AS-105 was the fifth and final orbital flight of a boilerplate Apollo spacecraft, and the third and final launch of a Pegasus micrometeroid detection satellite. It was launched by SA-10, the tenth and final Saturn I rocket, in 1965.

Overview 
AS-105 was an Apollo boilerplate spacecraft; boilerplate BP-9A was used for the flight. The spacecraft reentered on November 22, 1975. The Saturn launch vehicle (SA-10) was similar to those of missions AS-103 and AS-104.  As on the previous mission, the boilerplate service module was equipped with a test installation of a reaction control engine package.
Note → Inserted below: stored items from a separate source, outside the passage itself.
Lemma view_register i st st' : register i st = Some st' -> view_of st' = view_of st.
Proof. intros (c & Hc & ->)%register_inv. by rewrite view_event. Qed.

Lemma view_begin i loop st st' : begin i loop st = Some st' -> view_of st' = view_of st.
Proof. apply (begin_ind (fun st st' => view_of st' = view_of st)); [congruence|apply view_start_context|apply view_register]. Qed.

Lemma follows_adopt s id st st' : adopt s id st = Some st' -> follows st st'.
Proof.
  unfold adopt. destruct (st_scopes st !! s) as [c|] eqn:Es; [|done]. cbn. destruct (begun c); [|done]. intros [= <-]. right.
  pose proof (vs_adopt _ s _ (core_lookup _ _ _ Es)) as H. unfold view_of in *. cbn in *. rewrite fmap_app. cbn. rewrite length_fmap in H.
  by rewrite (cores_alter_with _ (fun c => MkCore (co_parent c) (co_attached c) (co_end c) (co_children c) (co_sessions c ++ [length (st_sessions st)]) (co_services c))) by done.
Qed.

Lemma follows_adopt_service s st st' : adoptService s st = Some st' -> follows st st'.
Proof.
  unfold adoptService. destruct (st_scopes st !! s) as [c|] eqn:Es; [|done]. cbn. destruct (begun c); [|done].
  destruct (is_ended c) eqn:Ee; [done|]. intros [= <-]. right.
  pose proof (vs_adopt_service _ s _ (core_lookup _ _ _ Es) Ee) as H. unfold view_of in *. cbn in *. rewrite fmap_app. cbn. rewrite length_fmap in H.
  by rewrite (cores_alter_with _ (fun c => MkCore (co_parent c) (co_attached c) (co_end c) (co_children c) (co_sessions c) (co_services c ++ [length (st_services st)]))) by done.
Qed.

Lemma follows_start s st st' : start_end s st = Some st' -> follows st st'.
Proof.
  unfold start_end. destruct (st_scopes st !! s) as [c|] eqn:Es; [|done]. cbn. destruct (sc_end c) eqn:Ee; [|done..]. intros [= <-]. right.
  rewrite view_cancel. pose proof (vs_start _ s _ (core_lookup _ _ _ Es) Ee) as H. unfold view_of, with_cores in *. cbn in *.
  rewrite (cores_alter_with _ (fun d => MkCore (co_parent d) (co_attached d) (Ending (core_jobs d) []) [] [] [])) by done.
  replace (sv_owner <$> imap _ (st_services st)) with (sv_owner <$> st_services st); [exact H|].
  apply list_eq. intros j. rewrite !list_lookup_fmap, list_lookup_imap. destruct (st_services st !! j); [|done]. cbn. by destruct (bool_decide _).
Qed.

(** The view of a job done, and of an end done. *)
Lemma follows_job s c j jobs errs err st st' :
  st_scopes st !! s = Some c -> sc_end c = Ending (j :: jobs) errs ->
  (forall k, j = EndChild k -> exists c' e, st_scopes st !! k = Some c' /\ sc_end c' = Ended e) ->
  view_of st' = view_of st ->
  follows st (event (Released s j err) (on s (with_end (Ending jobs (errs ++ kept j err))) st')).
Proof.
  intros Es Ee Hk Hv. right. pose proof (vs_job (view_of st) s _ j jobs errs err (core_lookup _ _ _ Es) Ee) as H.
  unfold view_of in *. cbn in *. rewrite (cores_alter_with _ (at_end (Ending jobs (errs ++ kept j err)))) by done.
  rewrite omap_app. cbn. injection Hv as -> -> -> ->. apply H. intros k Hj. destruct (Hk k Hj) as (c' & e & Hc & He).
  exists (core_of c'), e. by rewrite list_lookup_fmap, Hc.
Qed.

Lemma follows_crash st : follows st (crash st).
Proof. by left. Qed.

Lemma follows_advance s outcome st st' : advance s outcome st = Some st' -> follows st st'.
Proof.
  unfold advance. destruct (st_scopes st !! s) as [c|] eqn:Es; [|done]. cbn. destruct (sc_end c) as [|[|j jobs] errs|] eqn:Ee; [done| | |done].
  { intros [= <-]. right. pose proof (vs_end _ s _ _ (core_lookup _ _ _ Es) Ee) as H. unfold view_of, with_cores in *. cbn in *.
    by rewrite (cores_alter_with _ (at_end (Ended (Join (Some <$> errs))))). }
  assert (forall err (st1 : state), (forall k, j = EndChild k -> exists c' e, st_scopes st !! k = Some c' /\ sc_end c' = Ended e) -> view_of st1 = view_of st ->
    follows st (event (Released s j err) (on s (with_end (Ending jobs (errs ++ kept j err))) st1))) as Hjob by (intros; by eapply follows_job).
  destruct j as [k|i| |i|]; cbn [kept keeps] in *.
  - destruct (st_scopes st !! k) as [c'|] eqn:Ek; [|done]. cbn. destruct (sc_end c') as [| |e] eqn:Ec; [done..|]. intros [= <-]. apply (Hjob e st); [|done].
    intros k' [= <-]. by exists c', e.
  - destruct (st_sessions st !! i) as [x|]; [|done]. cbn. intros [= <-].
    specialize (Hjob (if ss_native x then outcome else None) (on_sessions (alter (fun x => MkSession (ss_owner x) (ss_id x) (ss_native x) (ss_late x) true) i) st)).
    rewrite app_nil_r in Hjob. apply Hjob; [done|]. unfold view_of. cbn. by rewrite view_sessions_alter.
  - destruct (sc_completed c); [intros [= <-]; by apply (Hjob None st)|]. destruct (begun c); intros [= <-]; [by apply (Hjob outcome st)|apply follows_crash].
  - intros [= <-]. apply (Hjob outcome (on_services (alter (fun v => MkService (sv_owner v) true (sv_exited v || match outcome with None => true | Some _ => false end)) i) st)); [done|]. unfold view_of. cbn. by rewrite view_services_alter.
  - destruct (sc_completed c); [intros [= <-]; by apply (Hjob None st)|]. destruct (begun c); intros [= <-]; [by apply (Hjob outcome st)|apply follows_crash].
Qed.

(** The other steps leave the view alone. *)
Lemma view_exits i err st st' : service_exits i err st = Some st' -> view_of st' = view_of st.
Proof.
  unfold service_exits. destruct (st_services st !! i) as [v|]; [|done]. cbn. destruct (sv_exited v); [done|].
  set (st1 := on_services _ st). assert (view_of st1 = view_of st) as E by (unfold view_of; cbn; by rewrite view_services_alter).
  destruct (sv_stopping v); [by intros [= <-]|]. intros H%view_fail. by rewrite H.
Qed.

Lemma view_queue s m st b st' : queueMessage s m st = Some (b, st') -> view_of st' = view_of st.
Proof.
  unfold queueMessage. destruct (st_scopes st !! s) as [c|]; [|done]. cbn. destruct (negb _ || _); intros [= <- <-]; [done|].
  by rewrite view_event, view_on.
Qed.

Lemma view_kill key cause st st' : CancelScope key cause st = Ok st' -> view_of st' = view_of st.
Proof.
  unfold CancelScope. destruct (st_live st !! key) as [s|]; [|done]. destruct (String.eqb key ""); [destruct (st_rootCancel st); [by intros [= <-]|]|];
    intros [= <-]; by rewrite view_cancel, view_event.
Qed.

Lemma view_group g err st st' : group_error g err st = Some st' -> view_of st' = view_of st.
Proof.
  unfold group_error. destruct (st_scopes st !! g) as [c|]; [|done]. cbn. intros [= <-].
  destruct (as_killed err); rewrite ?view_cancel; apply view_on; intros d; by destruct (sc_groupErr d).
Qed.

(** Every step of a run is a step of its view, or leaves it alone. *)
Lemma exec_follows o st st' : exec o st = Some st' -> follows st st'.
Proof.
  unfold exec. destruct (st_crashed st); [done|].
  destruct o as [p name completed|i|i loop|i|i|s name|s id|i|s|s err|i err|s m|s|s|s key raw|key cause|g err|s err|s|s|s outcome|s].
  - apply follows_name.
  - apply follows_attach.
  - intros H. by eapply follows_same, view_begin.
  - intros H. by eapply follows_same, view_start_context.
  - intros H%group_register_inv. by eapply follows_same, view_register.
  - unfold name_session. destruct (st_scopes st !! s) as [c|]; [|done]. cbn. destruct (begun c); [|done]. intros [= <-]. by apply follows_same, view_on.
  - apply follows_adopt.
  - unfold allocate. destruct (st_sessions st !! i) as [x|]; [|done]. cbn. intros [= <-]. apply follows_same.
    destruct (ss_closed x); rewrite ?view_event by done; unfold view_of; cbn; by rewrite view_sessions_alter.
  - apply follows_adopt_service.
  - intros H. by eapply follows_same, view_fail.
  - intros H. by eapply follows_same, view_exits.
  - destruct (queueMessage s m st) as [[b st1]|] eqn:E; [|done]. intros [= <-]. by eapply follows_same, view_queue.
  - unfold takeMessages. destruct (st_scopes st !! s) as [c|]; [|done]. intros [= <-]. apply follows_same. by rewrite view_events, view_on by (apply view_steers || done).
  - unfold endDispatch. destruct (st_scopes st !! s) as [c|]; [|done]. intros [= <-]. apply follows_same. by rewrite view_events, view_on by (apply view_steers || done).
  - unfold store. destruct (st_scopes st !! s) as [c|]; [|done]. destruct (is_ended c); [done|]. destruct (sc_values c !! key); [done|]. intros [= <-].
    apply follows_same. by rewrite view_event, view_on.
  - destruct (CancelScope key cause st) as [st1|] eqn:E; [|done]. intros [= <-]. by eapply follows_same, view_kill.
  - intros H. by eapply follows_same, view_group.
  - unfold body_returns. destruct (st_scopes st !! s) as [c|]; [|done]. cbn. destruct (sc_body c), (sc_ctx c); try done; intros [= <-]; by apply follows_same, view_on.
  - unfold body_panics. destruct (st_scopes st !! s) as [c|]; [|done]. cbn. destruct (sc_body c), (sc_ctx c); try done; intros [= <-]; by apply follows_same, view_on.
  - destruct (may_end s st); [|done]. apply follows_start.
  - apply follows_advance.
  - unfold finish. destruct (st_scopes st !! s) as [c|]; [|done]. cbn. destruct (sc_body c), (sc_end c); try done. intros [= <-].
    apply follows_same. by rewrite view_event, view_on.
Qed.
(** A scope that has ended: its jobs are its whole plan. *)
Lemma ended_plan st s err : reachable st -> end_of st s = Some (Ended err) ->
  exists children, released st s = jobs_plan children (owned_sessions st s) (owned_services st s) /\ NoDup children /\
    (forall k, k ∈ children <-> owned_child st s k) /\ err = Join (Some <$> errors_of (view_of st) s).
Proof.
  intros Hr He. unfold end_of in He. destruct (st_scopes st !! s) as [c|] eqn:Es; [|done]. injection He as He.
  destruct (good_scopes _ (reachable_good st Hr) s _ (core_lookup _ _ _ Es)) as [_ Hw Her]. cbn [co_end core_of] in Hw, Her. unfold pending in Hw. cbn [co_end core_of] in Hw.
  rewrite He in Hw, Her. destruct Hw as (l & Hl & Hnd & Hch). rewrite app_nil_r in Hl. exists l. split_and!; try done. intros k. by rewrite Hch, child_in_owned.
Qed.

Lemma released_elem st s j : j ∈ released st s <-> exists err, Released s j err ∈ st_log st.
Proof.
  unfold released, done_of, entries_of. cbn. rewrite list_elem_of_fmap. setoid_rewrite list_elem_of_filter. setoid_rewrite list_elem_of_omap. split.
  - intros ([[s' j'] err] & -> & <- & r & Hr & E). cbn. exists err. destruct r; try done. by injection E as -> -> ->.
  - intros [err He]. exists (s, j, err). split_and!; try done. by exists (Released s j err).
Qed.

(** *** Failures *)


(** *** Progress *)

(** What whoever ends scopes does. *)
Definition ends (o : op) : bool := match o with OStartEnd _ | OAdvance _ _ => true | _ => false end.

(** What is left to do before every scope has ended. *)
Definition weight (c : scope) : nat :=
  match sc_end c with
  | NotEnded => 3 + length (owned_jobs c)
  | Ending jobs _ => 1 + length jobs
  | Ended _ => 0
  end.

Definition left_over (st : state) : nat := sum_list (weight <$> st_scopes st).
Lemma messages_recorded_witness :
  recorded (after (take 8 killed_loop)) 1 = [] /\ accepted (after (take 5 killed_loop)) 1 = ["faster"]%string /\
  recorded (after (take 5 killed_loop ++ [OEndDispatch 1])) 1 = ["faster"]%string.
Proof.
  split; [vm_compute; reflexivity|]. split; [vm_compute; reflexivity|].
  assert (is_ended <$> st_scopes (after (take 5 killed_loop)) !! 1%nat = Some false) as H by (vm_compute; reflexivity).
  destruct (st_scopes (after (take 5 killed_loop)) !! 1%nat) as [c|] eqn:Ec; [|discriminate H]. injection H as He.
  destruct (messages_recorded (after (take 5 killed_loop)) 1 c (after_reachable _) Ec) as (_ & _ & H).
  destruct (H (after (take 5 killed_loop ++ [OEndDispatch 1]))) as [<- _]; [vm_compute; reflexivity|exact He|vm_compute; reflexivity].
Defined.

(** C18: killing a scope by its key reaches everything below it and nothing else:
    each running context there is cancelled with the operator's cause, the other
    scopes are as they were, and from then on whatever begins below the scope
    begins cancelled. *)
Theorem cancel_reaches st key cause st' s :
  reachable st -> st_crashed st = false -> (key = ""%string -> st_rootCancel st = None) ->
  st_live st !! key = Some s -> CancelScope key cause st = Ok st' ->
  (forall k c, st_scopes st !! k = Some c -> exists c', st_scopes st' !! k = Some c' /\
    (below st s k -> sc_ctx c = Live -> c' = with_ctx (Cancelled Canceled (default Canceled cause)) c) /\
    (~ below st s k \/ sc_ctx c <> Live -> c' = c)) /\
  (forall st'' k c, rtc step st' st'' -> st_scopes st'' !! k = Some c -> below st'' s k -> begun c = true -> is_cancelled c = true).
Proof.
  intros Hr Hcr Hroot Hlive Hk. pose proof Hk as Ho. unfold CancelScope in Hk. rewrite Hlive in Hk.
  assert (exists st1, st' = cancel s Canceled (default Canceled cause) st1 /\ st_scopes st1 = st_scopes st) as (st1 & -> & E1).
  { destruct (String.eqb_spec key ""); [rewrite Hroot in Hk by done|]; injection Hk as <-; eexists; (split; [reflexivity|done]). }
  assert (reachable (cancel s Canceled (default Canceled cause) st1)) as Hr'.
  { eapply reachable_step; [exact Hr|]. exists (OCancel key cause). unfold exec. by rewrite Hcr, Ho. }
  pose proof (cancel_lookup s Canceled (default Canceled cause) st1) as Hl. unfold below, child_of in Hl. rewrite E1 in Hl.
  specialize (Hl (reachable_parents st Hr) (reachable_closed st Hr)). split.
  - intros k c Hc. destruct (Hl k c Hc) as (c' & Hc' & H). exists c'. split; [done|]. destruct (sc_ctx c); [by split|destruct H as [[? ->]|[? ->]]; split; naive_solver|by split].
  - intros st'' k c Hst Hc Hb Hbc. destruct (reachable_live st Hr key s Hlive) as (d & Hd & Hbd). destruct (Hl s d Hd) as (d' & Hd' & H).
    assert (is_cancelled d' = true) as Hcd.
    { unfold begun in Hbd. destruct (sc_ctx d) eqn:Ed; [done| |]; [destruct H as [[_ ->]|[H _]]; [done|]; by destruct H; apply rtc_refl|].
      subst d'. unfold is_cancelled. by rewrite Ed. }
    destruct (steps_evolve _ _ Hst s d' Hd') as (d'' & Hd'' & Hev). eapply (below_cancelled st'' s k d'' c); try done.
    + unfold reachable in *. by etrans.
    + unfold is_cancelled in *. destruct (sc_ctx d') eqn:Ed'; try done. by rewrite (ev_cause _ _ Hev _ _ Ed').
Qed.

Lemma cancel_reaches_witness :
  exists st', CancelScope "loop.1" None (after (take 4 killed_loop)) = Ok st' /\
    forall st'' k c, rtc step st' st'' -> st_scopes st'' !! k = Some c -> below st'' 1 k -> begun c = true -> is_cancelled c = true.
Proof.
  destruct (CancelScope "loop.1" None (after (take 4 killed_loop))) as [st'|e] eqn:E; [|vm_compute in E; discriminate E]. exists st'. split; [reflexivity|].
  apply (cancel_reaches (after (take 4 killed_loop)) "loop.1" None st' 1); [apply after_reachable|vm_compute; reflexivity|discriminate|vm_compute; reflexivity|exact E].
Defined.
The primary flight objective was to continue demonstration of the launch vehicle's iterative guidance mode and evaluation of system accuracy.

Launch 
AS-105 was launched from Cape Kennedy Launch Complex 37B at 08:00 EST (13:00 GMT) on July 30, 1965, on the last Saturn I rocket, SA-10. A planned thirty-minute hold ensured that launch time coincided with the opening of the Pegasus launch window. The launch was normal and the payload was inserted into orbit approximately 10.7 minutes after lift-off. The total mass placed in orbit, including the spacecraft, Pegasus spacecraft, adapter, instrument unit, and S-IV stage, was 34,438 pounds (15,621 kg).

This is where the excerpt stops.